Cast as Christ is Enrique Irazoqui, a prissy Spanish college student, who wrote a thesis about Pasolini’s novel “Ragazzi di vita.” He portrays Christ as a delicate humble man of the people who was driven by his inner faith and who took great pains to preach his simple message of love and tolerance as the Son of God to the receptive peasant population. A restless Jesus grows impatient with those in power who are the oppressors and who stain their religion with hypocrisy, as the sincere preacher grows increasingly more passionate and filled with anger at those who stand in the way of progress. The director’s own mother, Susanna Pasolini, a devout Catholic, is cast as the older Virgin Mary.
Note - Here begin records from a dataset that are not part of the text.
(* ===== verification/Kafka.v ===== *)
(** * The Kafka protocol's codecs and client ([src/kafka/])

    Requests and responses are frames that hold a header and a message.  The
    server's codec decodes requests and encodes responses; the client's codec
    numbers its requests and keeps their headers to decode the responses; the
    client's connection matches responses with the callers that wait for them.
    The encodings of headers and messages are those of the crate
    [kafka_protocol], a parameter; messages are records of the fields the
    handlers touch. *)
From S2P Require Import Prelude Bytes Log Storage Config Chain Rpc Raft Fsm Demo Store Framing.
Local Open Scope Z_scope.

(** ** Errors ([error.rs]) *)
Inductive ErrorKind : Type :=
| DecodeError
| EncodeError
| UnsupportedOperation
| IoError (err : string).

Definition newline : string := String (Ascii.ascii_of_nat 10) EmptyString.
(** [Display for ErrorKind]. *)
Definition error_display (k : ErrorKind) : string :=
  match k with
  | DecodeError => "Error decoding message"
  | EncodeError => "Error encoding message"
  | UnsupportedOperation => "Unsupported API"
  | IoError err => "IoError: " +:+ err
  end +:+ newline.
(** The kind as the error of a result. *)
Definition error_kind (k : ErrorKind) : error := ErrMsg (error_display k).
(** [From<DecodeError>], [From<NotEnoughBytesError>], [From<()>] and
    [From<EncodeError>]: the reason is dropped. *)
Definition as_decode_error {A} (o : outcome A) : outcome A :=
  match o with Err _ => Err (error_kind DecodeError) | _ => o end.
Definition as_encode_error {A} (o : outcome A) : outcome A :=
  match o with Err _ => Err (error_kind EncodeError) | _ => o end.

(** ** Messages *)
Record CreatableTopic : Type := { num_partitions : Z; replication_factor : Z }.
#[global] Instance CreatableTopic_eq_dec : EqDecision CreatableTopic.
Proof. solve_decision. Defined.
Record CreatableTopicResult : Type := {
  ctr_topic_id : Uuid; ctr_num_partitions : Z; ctr_replication_factor : Z;
}.
#[global] Instance CreatableTopicResult_eq_dec : EqDecision CreatableTopicResult.
Proof. solve_decision. Defined.
Record LeaderAndIsrPartition : Type := { lp_topic_name : string; lp_index : Z; lp_leader : BrokerId }.
Record PartitionData : Type := { pd_index : Z; pd_records : option bytes }.
Record MetadataPartition : Type := {
  mp_error_code : Z;
  mp_index : Z;
  mp_leader_id : Z;
  mp_leader_epoch : Z;
  mp_replica_nodes : list Z;
  mp_isr_nodes : list Z;
}.
Record MetadataTopic : Type := {
  mt_error_code : Z; mt_topic_id : Uuid; mt_partitions : list MetadataPartition;
}.
Record MetadataBroker : Type := { mb_host : string; mb_port : Z }.
Record MetadataResponse : Type := {
  mr_brokers : list (BrokerId * MetadataBroker);
  mr_cluster_id : option string;
  mr_controller_id : BrokerId;
  mr_throttle_time_ms : Z;
  mr_topics : list (string * MetadataTopic);
}.
Record Coordinator : Type := { co_node_id : Z; co_host : string; co_port : Z }.
(** A broker that hosts the partition of a stored topic. *)
Lemma demo_hosting :
  ∃ w st topic l, represents (bw_store w) st ∧ bs_topics st !! "events" = Some topic ∧
    bs_partitions st !! ("events", 0) = Some (demo_partition 8 [1; 2]) ∧
    replicas w !! 8 = Some l ∧ log_state [x6f; x6c; x64] (mapped (DISK := demo_disk)) [] l.
Proof.
  destruct demo_stored as (d & Hr).
  destruct (ensure_partition_refines d _ (demo_partition 8 [1; 2]) Hr) as (d' & out & _ & Hr' & _).
  destruct (log_new_state (DISK := demo_disk)) as (l & _ & Hl); [done|].
  eexists (demo_at d' {[ 8 := l ]}), _, _, l.
  split; [exact Hr'|]. split; [reflexivity|]. split; [reflexivity|]. split; [|exact Hl].
  apply lookup_singleton_eq.
Qed.

Lemma produce_appends_witness :
  ∃ w w' l' s, handle_produce [("events", [batch 0 [x01; x02]; batch 0 [x03; x04]])] w = (Ret tt, w') ∧
    replicas w' !! 8 = Some l' ∧ segments l' = [s] ∧ Log.contents (log s) = [x01; x02; x03; x04].
Proof.
  destruct demo_hosting as (w & st & topic & l & Hr & Ht & Hp & Hl & Hls).
  destruct (produce_appends [x6f; x6c; x64] (mapped (DISK := demo_disk)) w st "events" topic 0
    (demo_partition 8 [1; 2]) l [] [[x01; x02]; [x03; x04]])
    as (w' & l' & s & H1 & _ & H2 & _ & H3 & H4);
    [rewrite length_mapped; done|exact Hr|exact Ht|exact Hp|exact Hl|exact Hls|by repeat constructor| |done|].
  - pose proof (length_mapped (DISK := demo_disk)). unfold MAX_BYTES_INDEX in *. cbn [length app]. lia.
  - exists w, w', l', s. split; [exact H1|]. split; [|by split].
    rewrite H2. apply lookup_insert_eq.
Defined.
(** The process after its servers have started and tasks have ended well. *)
Record waiting_for (ends : Ends) (s : Run) : Prop := {
  wf_server n : run_server s n = Some (Ret (joined (tasks_of n) (mine n ends)));
  wf_outer : ∃ O, run_outer s = joined [BrokerSide; RaftSide] O ∧ NoDup O.*1 ∧ all_ret O ∧
    ∀ n, n ∈ O.*1 ↔ length (mine n ends) = length (tasks_of n);
}.

Lemma sides (n : Side) : n ∈ [BrokerSide; RaftSide].
Proof. destruct n; set_solver. Qed.
Lemma sides_nodup : NoDup [BrokerSide; RaftSide].
Proof. by apply (bool_decide_eq_true_1 _). Qed.

Lemma mine_length n (ends : Ends) t : NoDup ends.*1 → t ∈ tasks_of n → (t ∉ ends.*1) →
  (length (mine n ends) < length (tasks_of n))%nat.
Proof.
  intros Hnd Ht Hno. destruct (mine_spec n ends Hnd) as [Hn Hin]. rewrite <-(length_fmap fst).
  apply (Nat.lt_le_trans _ (length (t :: (mine n ends).*1))); [cbn; lia|].
  apply submseteq_length, NoDup_submseteq; [constructor; [|done]|].
  - intros [_ ?]%Hin. done.
  - intros x [->|Hx]%elem_of_cons; [done|]. by apply Hin in Hx as [? _].
Qed.

Lemma waiting_open ends s t n :
  NoDup ends.*1 → t ∈ tasks_of n → (t ∉ ends.*1) → waiting_for ends s → run_result s = None.
Proof.
  intros Hnd Ht Hno [_ (O & Ho & HndO & Hret & HO)]. unfold run_result. rewrite Ho. unfold joined.
  rewrite join_success; [|apply sides_nodup|done|intros; apply sides|done].
  rewrite (proj2 (Nat.eqb_neq _ _)); [done|]. intros Hlen. pose proof (mine_length n ends t Hnd Ht Hno) as Hlt.
  assert (n ∈ O.*1) as Hin%HO; [|lia].
  assert ([BrokerSide; RaftSide] ≡ₚ O.*1) as <-; [|apply sides].
  symmetry. apply submseteq_length_Permutation; [apply NoDup_submseteq; [done|intros; apply sides]|].
  rewrite length_fmap. cbn in Hlen |- *. lia.
Qed.

(** A task ends well. *)
Lemma ended_well ends s t n u :
  NoDup ends.*1 → all_ret ends → t ∈ tasks_of n → (t ∉ ends.*1) → waiting_for ends s →
  waiting_for (ends ++ [(t, Ret u)]) (run_step c w s (Ended t (Ret u))).
Proof.
  intros Hnd Hret Ht Hno Hw. unfold run_step. rewrite (waiting_open ends s t n Hnd Ht Hno Hw).
  pose proof Hw as [Hs (O & Ho & HndO & HretO & HO)]. rewrite (proj2 (side_tasks t n) Ht), (Hs n). cbn [server_result].
  rewrite joined_ret by done. pose proof (mine_length n ends t Hnd Ht Hno) as Hlt.
  rewrite (proj2 (Nat.eqb_neq _ _)) by lia.
  assert (∀ m, mine m (ends ++ [(t, Ret u)]) = mine m ends ++ if decide (m = n) then [(t, Ret u)] else []) as Hm.
  { intros m. unfold mine. rewrite filter_app. f_equal. case_decide as E.
    - subst m. by rewrite filter_cons_True.
    - rewrite filter_cons_False; [done|]. cbn. rewrite <-side_tasks, (proj2 (side_tasks t n) Ht). congruence. }
  assert (NoDup (ends ++ [(t, Ret u)]).*1) as Hnd' by (rewrite fmap_app; apply NoDup_app; split_and!; [done|set_solver|apply NoDup_singleton]).
  assert (all_ret (ends ++ [(t, Ret u)])) as Hret' by (apply Forall_app; split; [done|by repeat constructor]).
  assert (complete (joined (tasks_of n) (mine n ends)) (t, Ret u) =
    joined (tasks_of n) (mine n (ends ++ [(t, Ret u)]))) as Hj.
  { rewrite Hm, decide_True by done. unfold joined. by rewrite foldl_app. }
  rewrite Hj. split.
  - intros m. cbn. case_decide as E; [by subst|]. by rewrite Hs, Hm, decide_False, app_nil_r.
  - cbn [run_outer server_moved server_result]. rewrite joined_ret by done.
    destruct (Nat.eqb_spec (length (mine n (ends ++ [(t, Ret u)]))) (length (tasks_of n))) as [E|E].
    + exists (O ++ [(n, Ret tt)]). rewrite Ho. unfold joined. rewrite foldl_app. split_and!; [done| | |].
      * rewrite fmap_app. apply NoDup_app. split_and!; [done| |apply NoDup_singleton].
        intros m Hin%HO ->%list_elem_of_singleton. cbn in Hin. lia.
      * apply Forall_app. split; [done|by repeat constructor].
      * intros m. rewrite fmap_app, elem_of_app, HO, Hm. case_decide as En; [subst m|].
        -- rewrite Hm, decide_True in E by done. rewrite E. set_solver.
        -- rewrite app_nil_r. set_solver.
    + exists O. split_and!; [done..|]. intros m. rewrite HO, Hm. case_decide as En; [subst m|by rewrite app_nil_r].
      rewrite Hm, decide_True in E by done. lia.
Qed.

(** A task fails. *)
Lemma ended_badly ends s t n o :
  NoDup ends.*1 → all_ret ends → t ∈ tasks_of n → (t ∉ ends.*1) → waiting_for ends s → is_ret o = false →
  run_result (run_step c w s (Ended t o)) = Some o.
Proof.
  intros Hnd Hret Ht Hno Hw Hbad. unfold run_step. rewrite (waiting_open ends s t n Hnd Ht Hno Hw).
  pose proof Hw as [Hs (O & Ho & HndO & HretO & HO)]. rewrite (proj2 (side_tasks t n) Ht), (Hs n). cbn [server_result].
  rewrite joined_ret by done. pose proof (mine_length n ends t Hnd Ht Hno) as Hlt.
  rewrite (proj2 (Nat.eqb_neq _ _)) by lia. destruct (mine_spec n ends Hnd) as [Hn Hin].
  unfold run_result. cbn [run_outer server_moved server_result].
  assert (join_result (complete (joined (tasks_of n) (mine n ends)) (t, o)) = Some o) as ->.
  { pose proof (join_failure Task (tasks_of n) (mine n ends) [] t o) as Hf. rewrite foldl_app in Hf.
    apply Hf; [apply tasks_nodup|done|done|intros x Hx; by apply Hin in Hx as [? _]| |by apply mine_ret|done].
    intros [_ ?]%Hin. done. }
  rewrite Ho. pose proof (join_failure Side [BrokerSide; RaftSide] O [] n o) as Hf. rewrite foldl_app in Hf.
  apply Hf; [apply sides_nodup|apply sides|done|intros; apply sides| |done|done].
  intros ?%HO. lia.
Qed.

Lemma run_done s l : is_Some (run_result s) → foldl (run_step c w) s l = s.
Proof.
  intros [o Ho]. induction l as [|e l IH]; [done|]. cbn [foldl]. unfold run_step at 2. by rewrite Ho.
Qed.

Lemma run_ends ends : ∀ E s,
  NoDup (E ++ ends).*1 → (∀ t, t ∈ (E ++ ends).*1 → is_Some (side_of t)) → all_ret E → waiting_for E s →
  let s' := foldl (run_step c w) s ((λ e, Ended e.1 e.2) <$> ends) in
  match find failing ends with
  | Some (_, o) => run_result s' = Some o
  | None => all_ret (E ++ ends) ∧ waiting_for (E ++ ends) s'
  end.
Proof.
  induction ends as [|[t o] ends IH]; intros E s Hnd Hin Hret Hw; cbn [find fmap list_fmap foldl fst snd].
  { by rewrite app_nil_r. }
  destruct (Hin t) as [n Hn%side_tasks]; [rewrite fmap_app; set_solver|].
  assert (NoDup E.*1 ∧ t ∉ E.*1) as [HndE HtE].
  { rewrite fmap_app in Hnd. cbn in Hnd. apply NoDup_app in Hnd as (? & Hd & _). split; [done|]. intros HtE.
    apply (Hd t HtE). set_solver. }
  change (failing (t, o)) with (negb (is_ret o)). destruct (is_ret o) eqn:Ho; cbn [negb].
  - destruct o as [u| |]; [|done..].
    pose proof (ended_well E s t n u HndE Hret Hn HtE Hw) as Hw'.
    rewrite (cons_middle _ E), app_assoc in Hnd, Hin |- *. apply IH; [done|done| |done].
    apply Forall_app. split; [done|by repeat constructor].
  - pose proof (ended_badly E s t n o HndE Hret Hn HtE Hw Ho) as Hbad. by rewrite run_done.
Qed.

(** The servers have started, in either order. *)
Definition servers_start : Prop :=
  is_ret (open_db (broker_state_file (jc_broker c))) = true ∧ ∀ n, is_ret (server_start c w n) = true.

Lemma servers_started starts :
  servers_start → starts ≡ₚ [StartServer BrokerSide; StartServer RaftSide] →
  waiting_for [] (foldl (run_step c w) run_init starts).
Proof.
  intros [_ Hst] Hp.
  assert (∀ n, server_start c w n = Ret (joined (tasks_of n) [])) as Hs.
  { intros n. specialize (Hst n). destruct n; cbn in Hst |- *.
    - unfold josefine_broker_run, broker_server_run in *. by destruct (bind _).
    - destruct (unwrap_result _) as [d| |]; [|done..]. cbn in *. unfold josefine_raft_run, raft_server_run in *.
      destruct (bind _); [|done..]. cbn in *. by destruct (handle_new _ _ _).1. }
  assert (∀ n, join_result (joined (tasks_of n) []) = None) as Hopen.
  { intros n. unfold joined. rewrite join_success; [|apply tasks_nodup|apply NoDup_nil_2|set_solver|by constructor].
    by destruct n. }
  assert (join_result (try_join [BrokerSide; RaftSide]) = None) as Hout.
  { change (try_join [BrokerSide; RaftSide]) with (foldl complete (try_join [BrokerSide; RaftSide]) []).
    rewrite join_success; [done|apply sides_nodup|apply NoDup_nil_2|set_solver|by constructor]. }
  assert (∃ a b, a ≠ b ∧ starts = [StartServer a; StartServer b]) as (a & b & Hab & ->).
  { apply Permutation_sym, Permutation_length_2_inv in Hp as [->| ->]; [by exists BrokerSide, RaftSide|by exists RaftSide, BrokerSide]. }
  cbn [foldl]. unfold run_step at 2. unfold run_result, run_init. cbn [run_outer run_server]. rewrite Hout, Hs.
  unfold run_step, run_result, server_moved. cbn [run_outer run_server server_result]. rewrite Hopen. cbn [run_outer run_server].
  rewrite Hout, decide_False by done. rewrite Hs, Hopen. split.
  - intros n. cbn. destruct (decide (n = b)) as [->|]; [done|]. rewrite decide_True; [|by destruct a, b, n].
    by destruct n, a, b.
  - exists []. split_and!; [done|apply NoDup_nil_2|by constructor|]. intros n. destruct n; cbn; split; [set_solver|lia|set_solver|lia].
Qed.
(** [assert_eq!]. *)
Definition assert_eq `{EqDecision A} (a b : A) : outcome unit := assert (bool_decide (a = b)).

(** [unwrap] on the result of a computation. *)
Definition unwrap_run {S A} (m : SM S A) : SM S A := λ w,
  match m w with (Err _, w') => (Panic, w') | r => r end.

(** ** [chain.rs] *)
Section ChainTests.
Context {SLED : Sled} {BINC : Bincode Block}.
Variable tempdir : db.

Definition test_block (id next : Z) : Block :=
  {| b_id := BlockId_new id; b_next := BlockId_new next; b_data := [] |}.

Definition chain_new_test : outcome unit :=
  chain ← chain_new tempdir;
  _ ← assert_eq (chain_get_commit chain) (BlockId_new 0);
  assert_eq (chain_get_head chain) (BlockId_new 0).

Definition chain_append_test : outcome unit :=
  chain ← chain_new tempdir;
  '(_, chain) ← chain_append chain {| u_data := [] |};
  _ ← assert_eq (chain_get_commit chain) (BlockId_new 0);
  assert_eq (chain_get_head chain) (BlockId_new 1).

Definition chain_commit_test : outcome unit :=
  chain ← chain_new tempdir;
  '(_, chain) ← chain_append chain {| u_data := [] |};
  '(_, chain) ← chain_commit chain (BlockId_new 1);
  _ ← assert_eq (chain_get_commit chain) (BlockId_new 1);
  assert_eq (chain_get_head chain) (BlockId_new 1).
I was impressed with this offbeat version of the Passion play for its effective recreation of the period and somewhat moved by the natural way the story unfolded with an ardent Christ and his gentle band of radicals trying to change the world (but not as much as many other critics seemed to have been, as I failed to completely see Jesus as a social outcast preaching a Marxist message to the masses–something the director said he aimed to achieve). For me, it was a quirky version of Matthew’s story, one that was closer in accord with fundamentalist beliefs than Marxist tenets– that has an unwavering piously bent Jesus just itching to get himself crucified.

Pasolini was not pleased that the American version renamed the title by calling Matthew a saint.